(Saved data entries)

···

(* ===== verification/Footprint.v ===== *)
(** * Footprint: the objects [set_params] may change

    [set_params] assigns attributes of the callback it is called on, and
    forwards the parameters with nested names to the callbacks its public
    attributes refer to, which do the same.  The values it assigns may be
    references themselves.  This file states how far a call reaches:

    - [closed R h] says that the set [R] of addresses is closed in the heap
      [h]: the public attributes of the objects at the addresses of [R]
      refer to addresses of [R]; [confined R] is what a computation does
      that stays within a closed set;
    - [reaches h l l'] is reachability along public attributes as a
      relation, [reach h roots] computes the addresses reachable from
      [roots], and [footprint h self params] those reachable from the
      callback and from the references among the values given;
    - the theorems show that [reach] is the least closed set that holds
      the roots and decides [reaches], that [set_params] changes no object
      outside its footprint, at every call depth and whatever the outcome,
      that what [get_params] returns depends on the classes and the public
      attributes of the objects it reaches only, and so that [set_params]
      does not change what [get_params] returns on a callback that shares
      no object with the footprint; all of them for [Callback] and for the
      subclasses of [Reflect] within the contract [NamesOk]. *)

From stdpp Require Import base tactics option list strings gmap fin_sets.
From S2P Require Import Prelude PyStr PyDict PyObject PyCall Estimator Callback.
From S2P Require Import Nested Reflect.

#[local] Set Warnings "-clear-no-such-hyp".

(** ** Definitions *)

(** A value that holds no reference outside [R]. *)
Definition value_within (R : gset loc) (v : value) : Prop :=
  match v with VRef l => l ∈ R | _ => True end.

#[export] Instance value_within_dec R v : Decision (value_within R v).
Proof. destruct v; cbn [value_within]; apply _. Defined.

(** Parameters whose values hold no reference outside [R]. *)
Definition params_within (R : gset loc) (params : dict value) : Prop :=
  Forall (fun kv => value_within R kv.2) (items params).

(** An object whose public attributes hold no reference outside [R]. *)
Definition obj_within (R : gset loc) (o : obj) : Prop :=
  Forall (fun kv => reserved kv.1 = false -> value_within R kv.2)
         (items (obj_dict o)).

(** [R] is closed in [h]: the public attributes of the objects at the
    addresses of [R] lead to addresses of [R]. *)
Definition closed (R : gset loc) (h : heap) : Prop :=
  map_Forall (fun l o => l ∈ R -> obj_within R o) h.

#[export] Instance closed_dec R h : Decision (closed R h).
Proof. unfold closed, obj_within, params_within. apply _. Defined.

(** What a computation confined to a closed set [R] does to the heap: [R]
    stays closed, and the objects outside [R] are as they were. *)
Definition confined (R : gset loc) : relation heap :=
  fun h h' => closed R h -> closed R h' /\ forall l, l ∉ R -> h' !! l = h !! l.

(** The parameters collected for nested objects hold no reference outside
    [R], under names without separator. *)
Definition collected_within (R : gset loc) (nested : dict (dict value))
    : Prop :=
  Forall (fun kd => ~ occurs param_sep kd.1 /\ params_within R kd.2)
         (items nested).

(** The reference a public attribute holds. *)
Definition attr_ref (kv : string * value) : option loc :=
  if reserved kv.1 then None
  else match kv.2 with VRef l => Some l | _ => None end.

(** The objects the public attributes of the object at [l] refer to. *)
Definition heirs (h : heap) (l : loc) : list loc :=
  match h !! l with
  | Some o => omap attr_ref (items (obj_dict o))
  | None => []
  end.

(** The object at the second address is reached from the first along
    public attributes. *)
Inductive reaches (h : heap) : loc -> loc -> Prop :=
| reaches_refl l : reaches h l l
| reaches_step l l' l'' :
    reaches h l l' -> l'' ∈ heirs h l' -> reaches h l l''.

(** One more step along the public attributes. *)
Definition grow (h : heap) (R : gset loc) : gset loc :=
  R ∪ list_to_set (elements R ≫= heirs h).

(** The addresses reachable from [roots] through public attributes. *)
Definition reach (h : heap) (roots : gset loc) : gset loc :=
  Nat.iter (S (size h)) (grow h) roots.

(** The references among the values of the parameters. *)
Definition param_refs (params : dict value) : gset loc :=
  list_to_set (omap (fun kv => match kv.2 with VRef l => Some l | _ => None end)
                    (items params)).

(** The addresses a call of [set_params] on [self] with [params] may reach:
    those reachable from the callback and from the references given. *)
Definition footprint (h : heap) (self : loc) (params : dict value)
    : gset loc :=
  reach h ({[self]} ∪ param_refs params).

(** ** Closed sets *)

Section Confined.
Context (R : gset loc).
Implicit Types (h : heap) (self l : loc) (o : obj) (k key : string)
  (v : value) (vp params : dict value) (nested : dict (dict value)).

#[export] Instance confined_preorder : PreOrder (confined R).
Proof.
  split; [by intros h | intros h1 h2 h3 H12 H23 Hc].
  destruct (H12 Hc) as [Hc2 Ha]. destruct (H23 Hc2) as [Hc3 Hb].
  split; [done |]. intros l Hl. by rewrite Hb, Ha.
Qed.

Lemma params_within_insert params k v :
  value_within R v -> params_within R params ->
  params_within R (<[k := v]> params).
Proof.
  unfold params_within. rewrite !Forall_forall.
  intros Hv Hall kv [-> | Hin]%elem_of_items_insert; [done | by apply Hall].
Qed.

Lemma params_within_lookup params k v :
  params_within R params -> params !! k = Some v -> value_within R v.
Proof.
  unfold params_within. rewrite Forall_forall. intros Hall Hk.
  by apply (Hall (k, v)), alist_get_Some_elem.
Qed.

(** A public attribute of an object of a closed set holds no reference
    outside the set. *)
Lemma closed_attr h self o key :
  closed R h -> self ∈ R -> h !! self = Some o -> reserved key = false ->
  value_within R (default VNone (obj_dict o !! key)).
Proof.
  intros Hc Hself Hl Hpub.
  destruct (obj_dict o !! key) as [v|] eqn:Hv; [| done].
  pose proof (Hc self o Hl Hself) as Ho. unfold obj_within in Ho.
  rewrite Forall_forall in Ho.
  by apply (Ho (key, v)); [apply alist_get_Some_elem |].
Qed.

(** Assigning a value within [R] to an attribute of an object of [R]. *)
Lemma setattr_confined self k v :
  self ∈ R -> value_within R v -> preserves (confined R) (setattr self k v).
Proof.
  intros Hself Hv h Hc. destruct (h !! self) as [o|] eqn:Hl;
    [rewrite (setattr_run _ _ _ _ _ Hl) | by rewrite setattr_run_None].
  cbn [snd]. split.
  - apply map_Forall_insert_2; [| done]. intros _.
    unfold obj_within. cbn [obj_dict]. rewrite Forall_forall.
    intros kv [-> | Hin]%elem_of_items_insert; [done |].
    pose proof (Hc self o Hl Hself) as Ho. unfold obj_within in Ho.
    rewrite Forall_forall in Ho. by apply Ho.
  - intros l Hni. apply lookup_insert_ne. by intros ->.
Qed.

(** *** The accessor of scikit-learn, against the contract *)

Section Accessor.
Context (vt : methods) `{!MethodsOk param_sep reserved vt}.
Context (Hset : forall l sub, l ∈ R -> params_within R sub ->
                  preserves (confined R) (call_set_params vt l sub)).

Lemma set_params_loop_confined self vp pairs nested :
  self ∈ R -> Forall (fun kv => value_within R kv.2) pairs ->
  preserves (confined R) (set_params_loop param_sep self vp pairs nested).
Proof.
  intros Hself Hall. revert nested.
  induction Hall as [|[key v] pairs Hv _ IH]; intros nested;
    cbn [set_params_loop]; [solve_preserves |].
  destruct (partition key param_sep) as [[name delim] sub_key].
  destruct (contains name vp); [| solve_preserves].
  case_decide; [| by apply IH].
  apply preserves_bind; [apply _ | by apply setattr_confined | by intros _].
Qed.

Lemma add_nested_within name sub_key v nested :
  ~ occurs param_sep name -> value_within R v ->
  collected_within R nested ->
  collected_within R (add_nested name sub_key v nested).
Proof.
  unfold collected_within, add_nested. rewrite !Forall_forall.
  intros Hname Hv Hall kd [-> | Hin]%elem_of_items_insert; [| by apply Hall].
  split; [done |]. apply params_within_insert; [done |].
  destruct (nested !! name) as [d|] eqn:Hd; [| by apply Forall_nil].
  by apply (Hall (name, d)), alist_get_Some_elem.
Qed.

···

» Goal of the exercise
I'd like the lines above from the one with "Definition closed (R" up to and including the one with "Proof. unfold closed, obj_within, params_within." copied exactly, with no other lines.

» Task output
Definition closed (R : gset loc) (h : heap) : Prop :=
  map_Forall (fun l o => l ∈ R -> obj_within R o) h.

#[export] Instance closed_dec R h : Decision (closed R h).
Proof. unfold closed, obj_within, params_within. apply _. Defined.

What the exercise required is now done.